• _Task objective_: The lines wanted run from the first one below through the one with "Proof. intros Hm w Hw. by rewrite Hm. Qed.". Return them exactly.

• _Task inputs_:
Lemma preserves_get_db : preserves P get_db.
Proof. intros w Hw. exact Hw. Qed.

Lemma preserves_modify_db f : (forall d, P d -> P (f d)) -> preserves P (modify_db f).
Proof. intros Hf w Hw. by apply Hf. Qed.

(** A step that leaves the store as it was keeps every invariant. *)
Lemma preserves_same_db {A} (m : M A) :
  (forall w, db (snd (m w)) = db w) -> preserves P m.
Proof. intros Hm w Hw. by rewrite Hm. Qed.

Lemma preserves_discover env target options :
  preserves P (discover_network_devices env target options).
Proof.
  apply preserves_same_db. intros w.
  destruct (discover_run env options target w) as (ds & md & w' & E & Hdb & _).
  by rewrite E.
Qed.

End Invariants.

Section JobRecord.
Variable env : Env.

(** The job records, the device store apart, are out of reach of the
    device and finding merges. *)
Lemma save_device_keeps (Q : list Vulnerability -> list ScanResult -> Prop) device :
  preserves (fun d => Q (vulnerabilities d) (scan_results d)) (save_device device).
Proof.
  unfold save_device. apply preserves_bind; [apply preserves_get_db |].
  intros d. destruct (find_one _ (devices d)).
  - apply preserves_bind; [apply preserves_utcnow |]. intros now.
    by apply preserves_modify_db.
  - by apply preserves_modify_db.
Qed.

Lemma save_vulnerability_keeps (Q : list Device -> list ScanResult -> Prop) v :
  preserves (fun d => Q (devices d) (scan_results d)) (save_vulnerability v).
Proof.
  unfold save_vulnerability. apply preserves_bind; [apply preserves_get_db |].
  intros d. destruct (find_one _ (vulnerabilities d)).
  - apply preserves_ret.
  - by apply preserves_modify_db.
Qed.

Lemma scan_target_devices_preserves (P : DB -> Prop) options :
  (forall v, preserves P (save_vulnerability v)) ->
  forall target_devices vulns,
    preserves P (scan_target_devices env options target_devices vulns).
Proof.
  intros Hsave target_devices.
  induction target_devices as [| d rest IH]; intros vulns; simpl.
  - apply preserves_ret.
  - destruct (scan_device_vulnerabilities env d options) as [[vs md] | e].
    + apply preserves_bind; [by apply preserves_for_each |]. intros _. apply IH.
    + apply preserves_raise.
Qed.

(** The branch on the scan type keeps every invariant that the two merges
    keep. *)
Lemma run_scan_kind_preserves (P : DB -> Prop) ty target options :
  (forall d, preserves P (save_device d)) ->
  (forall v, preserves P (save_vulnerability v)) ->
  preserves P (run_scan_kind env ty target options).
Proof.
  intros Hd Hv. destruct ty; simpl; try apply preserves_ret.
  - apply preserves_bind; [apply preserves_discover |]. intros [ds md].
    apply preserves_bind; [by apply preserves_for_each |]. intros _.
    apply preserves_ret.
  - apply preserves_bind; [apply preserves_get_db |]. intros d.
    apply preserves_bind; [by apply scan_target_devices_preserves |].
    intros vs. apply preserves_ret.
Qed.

• _Result of this task_:
Lemma preserves_get_db : preserves P get_db.
Proof. intros w Hw. exact Hw. Qed.

Lemma preserves_modify_db f : (forall d, P d -> P (f d)) -> preserves P (modify_db f).
Proof. intros Hf w Hw. by apply Hf. Qed.

(** A step that leaves the store as it was keeps every invariant. *)
Lemma preserves_same_db {A} (m : M A) :
  (forall w, db (snd (m w)) = db w) -> preserves P m.
Proof. intros Hm w Hw. by rewrite Hm. Qed.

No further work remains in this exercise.